What to produce -> Set down exactly, and only, the lines from the one with "- apply writes_only_bind; [apply writes_only_randrange|]." to the final line of the entries, both included.

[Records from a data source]
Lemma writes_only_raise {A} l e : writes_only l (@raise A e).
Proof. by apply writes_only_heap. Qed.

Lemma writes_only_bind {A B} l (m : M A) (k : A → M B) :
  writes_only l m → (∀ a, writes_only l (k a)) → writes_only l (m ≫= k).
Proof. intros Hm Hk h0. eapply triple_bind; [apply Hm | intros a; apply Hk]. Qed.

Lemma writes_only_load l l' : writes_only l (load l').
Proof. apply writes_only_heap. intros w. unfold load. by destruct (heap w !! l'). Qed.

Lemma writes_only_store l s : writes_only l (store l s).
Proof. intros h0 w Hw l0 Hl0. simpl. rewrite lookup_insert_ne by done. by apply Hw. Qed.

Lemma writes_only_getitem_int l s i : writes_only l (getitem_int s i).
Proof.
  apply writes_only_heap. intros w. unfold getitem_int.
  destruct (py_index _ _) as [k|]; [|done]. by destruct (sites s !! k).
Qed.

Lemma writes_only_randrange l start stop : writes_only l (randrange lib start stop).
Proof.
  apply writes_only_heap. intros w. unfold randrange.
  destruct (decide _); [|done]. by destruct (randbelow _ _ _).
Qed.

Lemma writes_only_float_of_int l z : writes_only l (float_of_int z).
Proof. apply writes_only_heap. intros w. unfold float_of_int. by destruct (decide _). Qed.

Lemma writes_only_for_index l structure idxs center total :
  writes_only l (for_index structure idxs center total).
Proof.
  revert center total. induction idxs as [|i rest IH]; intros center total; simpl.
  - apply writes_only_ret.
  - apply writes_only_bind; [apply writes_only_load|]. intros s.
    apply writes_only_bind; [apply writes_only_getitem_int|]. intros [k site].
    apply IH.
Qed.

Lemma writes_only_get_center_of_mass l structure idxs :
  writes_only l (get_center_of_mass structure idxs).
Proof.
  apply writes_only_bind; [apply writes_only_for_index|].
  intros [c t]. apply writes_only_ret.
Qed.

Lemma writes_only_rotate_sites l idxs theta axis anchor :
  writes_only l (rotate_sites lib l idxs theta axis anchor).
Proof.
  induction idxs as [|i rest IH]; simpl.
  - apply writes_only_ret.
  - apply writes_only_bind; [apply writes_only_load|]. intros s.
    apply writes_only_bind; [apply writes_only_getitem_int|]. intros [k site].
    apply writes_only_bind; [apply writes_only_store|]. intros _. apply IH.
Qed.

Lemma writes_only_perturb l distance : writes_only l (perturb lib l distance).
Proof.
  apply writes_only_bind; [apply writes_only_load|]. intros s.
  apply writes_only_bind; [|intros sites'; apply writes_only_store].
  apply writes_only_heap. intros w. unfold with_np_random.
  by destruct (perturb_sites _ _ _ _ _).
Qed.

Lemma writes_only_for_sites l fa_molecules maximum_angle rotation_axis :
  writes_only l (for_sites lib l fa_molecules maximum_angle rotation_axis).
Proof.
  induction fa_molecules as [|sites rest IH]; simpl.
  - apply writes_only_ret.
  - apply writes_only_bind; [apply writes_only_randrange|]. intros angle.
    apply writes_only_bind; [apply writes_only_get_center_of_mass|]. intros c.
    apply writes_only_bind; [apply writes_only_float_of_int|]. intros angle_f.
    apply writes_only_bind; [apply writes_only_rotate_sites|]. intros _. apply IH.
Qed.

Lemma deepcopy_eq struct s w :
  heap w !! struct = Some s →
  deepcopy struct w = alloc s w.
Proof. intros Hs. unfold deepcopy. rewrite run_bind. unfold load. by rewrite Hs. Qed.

Response area ->
  - apply writes_only_bind; [apply writes_only_randrange|]. intros angle.
    apply writes_only_bind; [apply writes_only_get_center_of_mass|]. intros c.
    apply writes_only_bind; [apply writes_only_float_of_int|]. intros angle_f.
    apply writes_only_bind; [apply writes_only_rotate_sites|]. intros _. apply IH.
Qed.

Lemma deepcopy_eq struct s w :
  heap w !! struct = Some s →
  deepcopy struct w = alloc s w.
Proof. intros Hs. unfold deepcopy. rewrite run_bind. unfold load. by rewrite Hs. Qed.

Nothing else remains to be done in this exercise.